We began getting this gensquashfs error on a large (~4GB) squashfs image for the rootfs of our livecd. I've reduced the test case down to a specific subdir, to be able to reproduce & test much more quickly. Example run:
$ gensquashfs -fqD gensquashfs-test-case/ test.img man3/ASN1_OBJECT_new.3ssl.bz2: packing file data: data corrupted.
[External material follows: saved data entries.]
(* ===== verification/BatchExecutor.v ===== *)
(** Batches of statements (engine/core/batch_executor.rs): one prepared statement run with one parameter
    set after the other, and mixed lists of statements. *)

From S2P Require Import Prelude Wire Errors RowCodec ParamValue Compression MultiResult Caches CellReader OutputParams Columnar Handles Plugins Execution.

Inductive BatchParam := BpString (s : string) | BpInteger (n : Z) | BpBigInt (n : Z) | BpNull.

Record BatchQuery := mkBatchQuery { bq_sql : string; bq_params : list BatchParam }.

Definition query_new (sql : string) : BatchQuery := mkBatchQuery sql [].

Definition add_param (p : BatchParam) (q : BatchQuery) : BatchQuery := mkBatchQuery (bq_sql q) (bq_params q ++ [p]).

Definition batch_param_to_param_value (p : BatchParam) : ParamValue :=
  match p with
  | BpString s => PString s
  | BpInteger n => PInteger n
  | BpBigInt n => PBigInt n
  | BpNull => PNull
  end.

(** [slice::chunks]: the fuel is the length of the slice. *)
Fixpoint chunk_loop {A : Type} (fuel size : nat) (l : list A) : list (list A) :=
  match fuel, l with
  | S fuel, _ :: _ => take size l :: chunk_loop fuel size (drop size l)
  | _, _ => []
  end.

Definition slice_chunks {A : Type} (size : Z) (l : list A) : list (list A) :=
  chunk_loop (length l) (Z.to_nat (Z.min size (len l))) l.
(* ===== verification/AsyncRequests.v ===== *)
(** Asynchronous queries (ffi/mod.rs: [AsyncRequestManager], its slots and workers).

    A request is a slot that the table and a worker share.  The worker is a blocking
    task of tokio's: it starts when the runtime says so, runs the query, looks at the
    cancel flag and then stores the outcome, and the client may call at any moment in
    between.  Each of these is a step of its own here, so a run is any interleaving. *)

From S2P Require Import Prelude Wire Errors ParamValue Compression Caches OutputParams Handles Execution.

(** * Data *)

Definition MAX_ASYNC_REQUESTS : nat := 64.
Definition MAX_ID_ALLOC_ATTEMPTS : nat := 1000.

Definition ASYNC_STATUS_PENDING : Z := 0.
Definition ASYNC_STATUS_READY : Z := 1.
Definition ASYNC_STATUS_ERROR : Z := -1.
Definition ASYNC_STATUS_CANCELLED : Z := -2.

Abbreviation AsyncResult := (Result (list byte)).

Inductive AsyncRequestOutcome :=
| ArPending
| ArReady (r : AsyncResult)
| ArCancelled
| ArConsumed.

(** The mutexes of a slot are never held across code that can panic. *)
Record AsyncRequestSlot := mkSlot {
  as_conn_id : Z;
  as_cancelled : bool;
  as_outcome : AsyncRequestOutcome;
  as_join_handle : bool
}.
Strangely, it seems to only fail with the default block size, I tried a bunch of other block sizes and it succeeds:
$ gensquashfs -fqD gensquashfs-test-case/ test.img -b 4096 $ gensquashfs -fqD gensquashfs-test-case/ test.img -b 8192 $ gensquashfs -fqD gensquashfs-test-case/ test.img -b 16384 $ gensquashfs -fqD gensquashfs-test-case/ test.img -b 32768 $ gensquashfs -fqD gensquashfs-test-case/ test.img -b 65536 $ gensquashfs -fqD gensquashfs-test-case/ test.img -b 131072 man3/BIO_should_retry.3ssl.bz2: packing file data: data corrupted. $ gensquashfs -fqD gensquashfs-test-case/ test.img -b 262144 $
Also I'm able to get it to succeed with default block size if I turn up the job count high enough:
$ gensquashfs -fqD gensquashfs-test-case/ test.img man3/ASN1_OBJECT_new.3ssl.bz2: packing file data: data corrupted. gensquashfs -fqD gensquashfs-test-case/ test.img -j2 man2/pipe.2.bz2: packing file data: data corrupted. $ gensquashfs -fqD gensquashfs-test-case/ test.img -j0 man2/pciconfig_iobase.2: packing file data: data corrupted. $ gensquashfs -fqD gensquashfs-test-case/ test.img -j20 man3/CMSG_ALIGN.3: packing file data: data corrupted. $ gensquashfs -fqD gensquashfs-test-case/ test.img -j200 $
One more interesting thing is that even though I am routinely seeing 'data corrupted' in specific dirs like gensquashfs-test-case/man3/, if I point gensquashfs at that specific dir, it doesn't fail.
I'm going to try to attach a tarball of the test data you can use to reproduce.